Mass Spectrometry Laboratory, MolSys Research Unit, University of Liège, Liège, Belgium.
Early Life Traces & Evolution Laboratory, UR Astrobiology, University of Liège, Liège, Belgium.
Analyst. 2021 Nov 22;146(23):7306-7319. doi: 10.1039/d1an01514a.
The Mars 2020 and ExoMars 2022, rover-based missions are specifically dedicated to the search for evidence of life and will both utilise Raman spectrometers on the surface of Mars. Raman spectroscopy is indeed a valuable analytical technique for planetary exploration that enables characterisation of rocks and soils collected directly from the surface or retrieved as cores and subsequently crushed when extracted from the subsurface with a drill. On Mars, the miniaturised spectrometers will interrogate ancient geological deposits, in order to try and identify hydrated or aqueously altered minerals and organic matter to assess the habitability of Mars. While the identification of relevant hydrous minerals and organic components is the primary analytical objective of the missions, quantifying their abundances would be of particular significance for interpreting past geological conditions ( formation or alteration processes) and for ascertaining the putative presence of biosignatures. Therefore, we have developed quantitative models that enable the quantification of both mineral proportions from crushed mixtures of geological components and spiked mixtures containing organic analytes dispersed in mineral matrices. Based on data normalisation with appropriate standards (internal and external), we demonstrate that robust quantitative models can be (1) applied for solid dispersions of various complexities relevant to planetary exploration; and (2) applied to different Raman set-ups, including an instrument representative of the ExoMars Raman Laser Spectrometer. With important Raman-active minerals (calcite, gypsum, baryte, quartz), we demonstrate that using a correction factor , based on the ratio of apparent Raman scattering coefficients, the relative proportion of minerals in binary mixtures can be accurately determined. Regarding the organics, evaluated in clay-rich sediments (Fe-smectite) and crushed rocks of coarse-grained fraction (>100μm), we establish calibration curves in the concentration range 2-20 wt% for non-resonant compounds (L-cysteine, phthalic acid, adenine) and even lower (<1 wt%) for pre-resonant anthracene. Despite large levels of heterogeneity, the Raman analyses of these solid dispersions verify that quantitative Raman analyses can be performed in the context of robotic exploration studies.

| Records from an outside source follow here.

(* ===== verification/H2RecvStep.v ===== *)
(** * [process_frame] as a whole

    The arms of [process_frame] of [crates/hj-h2/src/server/recv.rs] that carry no header
    block and no body, and the theorem on the whole function: it keeps the invariant, and
    HPACK decodes each header block once, whole and in order. *)

From stdpp Require Import base list gmap strings.
From Stdlib Require Import ZArith Lia.
From S2P Require Import Prelude RustStr HttpUtil Budget H2Frame HpackString.
From S2P Require Import HpackTable HpackEncoder HpackDecoder H2State H2Request H2Recv H2RecvInv.
From S2P Require Import H2RecvFrames.

Import headers state request recv.
#[local] Open Scope record_scope.

Section step.
Context `{HttpCrate} (size_of_StreamState : nat).

Lemma on_rst_stream_ok c now sid c' o :
  conn_inv c → open_header_block (recv c) = None → on_rst_stream c now sid = (c', o) →
  o ≠ StopReading → frame_ok c c' (dec c) None.
Proof.
  intros Hinv Hopen Hr Ho. pose proof (inv_working c sid Hinv Hopen) as W.
  unfold on_rst_stream in Hr. case_match; [by apply goaway_stop in Hr|].
  apply (abort_handler_ok c) in Hr; [|..|done].
  - by rewrite <-(drop_dec c sid).
  - apply working_drop in W. destruct W as [[] ? ? ? ? ? ? ?]. by split; [split|..].
  - cbn. rewrite drop_streams. apply lookup_delete_eq.
Qed.

(** A frame that left the streams alone. *)
Lemma untouched_ok c c' sid :
  conn_inv c → open_header_block (recv c) = None → working c c' sid → streams c' = streams c →
  frame_ok c c' (dec c') None.
Proof.
  intros Hinv Hopen W Hs. eapply working_done; [exact W|]. intros s E. rewrite Hs in E.
  pose proof (inv_settled c Hinv sid s E) as HH. by rewrite Hopen, (inv_closed c Hinv Hopen) in HH.
Qed.

Lemma on_window_update_ok c now sid payload c' o :
  conn_inv c → open_header_block (recv c) = None → on_window_update c now sid payload = (c', o) →
  o ≠ StopReading → frame_ok c c' (dec c) None.
Proof.
  intros Hinv Hopen Hr Ho. pose proof (inv_working c sid Hinv Hopen) as W.
  unfold on_window_update in Hr. case_match; [by apply goaway_stop in Hr|].
  destruct (frame.parse_window_update payload) as [n|]; [|by apply goaway_stop in Hr].
  destruct (n =? 0).
  - destruct (sid =? 0); [by apply goaway_stop in Hr|]. by apply (rst_ok c) in Hr.
  - injection Hr as <- _. by eapply untouched_ok.
Qed.

(** ** SETTINGS *)

Lemma settings_chunks_range payload :
  octets payload → Forall (fun '(id, value) => 0 <= value < 2 ^ 32) (frame.settings_chunks payload).
Proof.
  revert payload. fix IH 1.
  intros [|a [|b [|c [|d [|e [|f rest]]]]]] Ho; cbn [frame.settings_chunks]; try constructor.
  - do 2 apply Forall_cons in Ho as [_ Ho]. do 4 apply Forall_cons in Ho as [? Ho].
    apply (from_be_bytes_range [c; d; e; f]).
    do 4 (apply Forall_cons; split; [done|]). constructor.
  - apply IH. by do 6 apply Forall_cons in Ho as [_ Ho].
Qed.

Lemma hpack_ok_peer_max d e m value :
  0 <= value → hpack_ok d e m → hpack_ok d (encoder.set_peer_max_size e value) m.
Proof.
  intros Hv [H1 H2 H3 H4 H5 H6]. split; try done.
  - by apply encoder.set_peer_max_size_inv.
  - by apply encoder.set_peer_max_size_pending_ok.
  - unfold encoder.set_peer_max_size. cbv zeta. by case_if.
Qed.

Lemma apply_settings_ok c0 c sid delta params :
  working c0 c sid → Forall (fun '(id, value) => 0 <= value < 2 ^ 32) params →
  match apply_settings c delta params with
  | inl (c', _) => working c0 c' sid ∧ streams c' = streams c ∧ dec c' = dec c
  | inr (_, o) => o = StopReading
  end.
Proof.
  revert c delta. induction params as [|[id v] params IH]; intros c delta W Hp; [done|].
  apply Forall_cons in Hp as [Hv Hp]. cbn [apply_settings].
  assert (Hg : ∀ code, match goaway c code with (_, o) => o = StopReading end).
  { intros code. destruct (goaway c code) eqn:E. by apply goaway_stop in E. }
  assert (We : working c0 (c <| enc := encoder.set_peer_max_size (enc c) v |>) sid).
  { destruct W as [[] ? ? ? ? ? ? ?]. split; try done. split; try done.
    apply hpack_ok_peer_max; [lia|done]. }
  assert (Wp : ∀ p, working c0 (c <| peer := p |>) sid)
    by (intros p; destruct W as [[] ? ? ? ? ? ? ?]; by split).
  destruct (id =? frame.settings.ENABLE_PUSH).
  { destruct (1 <? v); [apply Hg|by apply IH]. }
  destruct (id =? frame.settings.HEADER_TABLE_SIZE); [exact (IH _ _ We Hp)|].
  destruct (id =? frame.settings.MAX_FRAME_SIZE).
  { destruct (negb _); [apply Hg|exact (IH _ _ (Wp _) Hp)]. }
  destruct (id =? frame.settings.INITIAL_WINDOW_SIZE); [|by apply IH].
  destruct (_ <? v); [apply Hg|exact (IH _ _ (Wp _) Hp)].
Qed.

Lemma on_settings_ok c hdr payload c' o :
  conn_inv c → open_header_block (recv c) = None → octets payload →
  on_settings c hdr payload = (c', o) → o ≠ StopReading → frame_ok c c' (dec c) None.
Proof.
  intros Hinv Hopen Hoct Hr Ho. pose proof (inv_working c 0 Hinv Hopen) as W.
  unfold on_settings in Hr. destruct (has_flag _ _).
  { destruct (negb _); [by apply goaway_stop in Hr|]. injection Hr as <- _. by eapply untouched_ok. }
  destruct (negb (frame.length hdr mod 6 =? 0)); [by apply goaway_stop in Hr|].
  unfold frame.parse_settings in Hr.
  destruct (negb (zlen payload mod 6 =? 0)); [by apply goaway_stop in Hr|].
  pose proof (apply_settings_ok c c 0 0 _ W (settings_chunks_range payload Hoct)) as Ha.
  destruct (apply_settings c 0 _) as [[c1 delta]|[c1 o1]]; [|by simplify_eq].
  destruct Ha as (W1 & Hs & Hd). set (c2 := frames _ _) in Hr.
  assert (c' = c2) as -> by (by destruct (negb _); simplify_eq).
  assert (W2 : working c c2 0).
  { apply working_frames. destruct W1 as [[] ? ? ? ? ? ? ?]. by split. }
  replace (dec c) with (dec c2) by (unfold c2; by rewrite frames_dec).
  by eapply untouched_ok; eauto; unfold c2; rewrite ?frames_streams.
Qed.

(** ** The whole function *)

(** What a frame does to the HPACK decoder and to the header block being assembled: a block
    is decoded once, when its END_HEADERS arrives, with its fragments in order. *)
Definition hpack_step (d : decoder.Decoder) (open : option (list Z)) (hdr : frame.FrameHeader)
    (payload : list Z) : decoder.Decoder * option (list Z) :=
  let end_headers := has_flag (frame.flags hdr) frame.flags.END_HEADERS in
  if frame.kind hdr =? frame.kind.HEADERS then
    match headers_block (frame.flags hdr) payload with
    | Some block => block_step d end_headers block
    | None => (d, open)
    end
  else if frame.kind hdr =? frame.kind.CONTINUATION then
    match open with
    | Some blk => block_step d end_headers (blk ++ payload)
    | None => (d, open)
    end
  else (d, open).

Lemma dispatch_closed_ok c now hdr payload len accept c' o :
  conn_inv c → open_header_block (recv c) = None → octets payload → 0 <= frame.stream_id hdr →
  (frame.kind hdr =? frame.kind.CONTINUATION) = false →
  bad_association (frame.kind hdr) (frame.stream_id hdr) = false →
  dispatch size_of_StreamState c now hdr payload len accept = (c', o) → o ≠ StopReading →
  let '(d, blk) := hpack_step (dec c) None hdr payload in frame_ok c c' d blk.
Proof.
  intros Hinv Hopen Hoct Hsid Hk Hassoc Hr Ho. unfold dispatch in Hr. unfold hpack_step.
  pose proof (inv_working c (frame.stream_id hdr) Hinv Hopen) as W. rewrite Hk in Hr.
  destruct (Z.eqb_spec (frame.kind hdr) frame.kind.HEADERS) as [Eh|Eh].
  - rewrite Eh in *. cbn in Hr. assert (Hpos : 0 < frame.stream_id hdr).
    { unfold bad_association in Hassoc. cbn in Hassoc. lia. }
    eapply on_headers_ok in Hr as (block & -> & Hf); eauto.
  - rewrite Hk. destruct (_ =? frame.kind.SETTINGS); [by eapply on_settings_ok|].
    destruct (_ =? frame.kind.PING).
    { destruct (negb _); injection Hr as <- _; [|by eapply untouched_ok].
      rewrite <-(frames_dec c (frame.write_ping_ack payload)).
      eapply untouched_ok; eauto using working_frames, frames_streams. }
    destruct (_ =? frame.kind.WINDOW_UPDATE); [by eapply on_window_update_ok|].
    destruct (_ =? frame.kind.GOAWAY).
    { destruct (_ <? 8); [by apply goaway_stop in Hr|]. injection Hr as <- _. by eapply untouched_ok. }
    destruct (_ =? frame.kind.DATA); [by eapply on_data_ok|].
    destruct (_ =? frame.kind.RST_STREAM); [by eapply on_rst_stream_ok|].
    destruct (_ && _); [by apply (rst_ok c) in Hr|]. injection Hr as <- _. by eapply untouched_ok.
Qed.

Lemma dispatch_continuation c now hdr payload len accept :
  frame.kind hdr = frame.kind.CONTINUATION →
  dispatch size_of_StreamState c now hdr payload len accept
  = on_continuation size_of_StreamState c now hdr payload.
Proof. intros Ek. unfold dispatch. by rewrite Ek. Qed.

Lemma inv_begin c :
  conn_inv c →
  conn_inv (c <| recv := (recv c) <| seen_settings := true |>
              <| no_progress_frames := Z.min (no_progress_frames (recv c) + 1) (2 ^ 32 - 1) |> |>).
Proof. intros [[] ? ? ?]. by split; [split|..]. Qed.

Lemma process_frame_ok c now hdr payload len accept c' o :
  conn_inv c → octets payload → 0 <= frame.stream_id hdr →
  process_frame size_of_StreamState c now hdr payload len accept = (c', o) → o ≠ StopReading →
  let '(d, blk) := hpack_step (dec c) (open_block c) hdr payload in frame_ok c c' d blk.
Proof.
  intros Hinv%inv_begin Hoct Hsid Hr Ho. unfold process_frame in Hr.
  destruct (negb (seen_settings _) && _); [by apply goaway_stop in Hr|].
  set (c1 := c <| recv := _ |>) in *.
  assert (H1 : dec c1 = dec c ∧ open_block c1 = open_block c ∧ streams c1 = streams c ∧
    dispatched c1 = dispatched c ∧ last_client_stream (recv c1) = last_client_stream (recv c))
    by (by split_and!).
  clearbody c1. destruct H1 as (<- & <- & Hs & Hd & Hl).
  destruct (Z.ltb NO_PROGRESS_BUDGET _); [by apply goaway_stop in Hr|].
  enough (G : let '(d, blk) := hpack_step (dec c1) (open_block c1) hdr payload in frame_ok c1 c' d blk).
  { destruct (hpack_step _ _ _ _) as [d blk]. destruct G. rewrite Hs, Hd, Hl in *. by split. }
  clear Hs Hd Hl c. rename c1 into c.
  destruct (open_header_block (recv c)) as [sid|] eqn:Eo.
  - destruct (Z.eqb_spec (frame.kind hdr) frame.kind.CONTINUATION) as [Ek|];
      [|by apply goaway_stop in Hr].
    destruct (Z.eqb_spec (frame.stream_id hdr) sid) as [Es|]; [|by apply goaway_stop in Hr].
    cbn [negb orb] in Hr. destruct (bad_association _ _); [by apply goaway_stop in Hr|].
    destruct (bad_len _ _); [by apply goaway_stop in Hr|].
    rewrite dispatch_continuation in Hr by done. unfold hpack_step. rewrite Ek.
    change (frame.kind.CONTINUATION =? frame.kind.HEADERS) with false. rewrite Z.eqb_refl.
    destruct (open_block c) as [blk|] eqn:Eb; [|unfold open_block in Eb; by rewrite Eo in Eb].
    eapply on_continuation_ok; eauto. by rewrite Es.
  - destruct (frame.kind hdr =? frame.kind.CONTINUATION) eqn:Ek; [by apply goaway_stop in Hr|].
    destruct (bad_association _ _) eqn:Ea; [by apply goaway_stop in Hr|].
    destruct (bad_len _ _); [by apply goaway_stop in Hr|].
    assert (Eb : open_block c = None) by (unfold open_block; by rewrite Eo).
    rewrite Eb. by eapply dispatch_closed_ok.
Qed.

End step.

“火星 2020 号”和“ExoMars 2022 号”火星车任务专门用于寻找生命迹象,这两项任务都将在火星表面使用拉曼光谱仪。拉曼光谱确实是一种用于行星探测的有价值的分析技术,可以对直接从表面采集的岩石和土壤或从地下钻取的岩芯进行特征描述,随后进行粉碎。在火星上,微型光谱仪将对古老的地质沉积物进行探测,以尝试识别水合或水蚀变矿物和有机物,从而评估火星的宜居性。虽然识别相关的含水矿物和有机成分是这些任务的主要分析目标,但定量它们的丰度对于解释过去的地质条件(形成或变化过程)以及确定可能存在的生物特征都具有特别重要的意义。因此,我们开发了定量模型,能够对粉碎的地质成分混合物和含有分散在矿物基质中的有机分析物的加标混合物中的矿物比例进行定量。通过使用适当的标准(内部和外部)进行数据归一化,我们证明了(1)可以将稳健的定量模型应用于与行星探测相关的各种复杂的固体分散体;(2)可以应用于不同的拉曼仪器设置,包括具有代表性的 ExoMars 拉曼激光光谱仪。对于重要的拉曼活性矿物(方解石、石膏、重晶石、石英),我们证明,使用基于表观拉曼散射系数比的校正因子,可以准确确定二元混合物中矿物的相对比例。对于在富含粘土的沉积物(铁蒙脱石)和粗粒级(>100μm)的粉碎岩石中评估的有机物,我们建立了在 2-20wt%浓度范围内的非共振化合物(L-半胱氨酸、邻苯二甲酸、腺嘌呤)和甚至更低(<1wt%)浓度范围内的预共振蒽的校准曲线。尽管存在很大的不均匀性,但这些固体分散体的拉曼分析证明了在机器人探测研究中可以进行定量拉曼分析。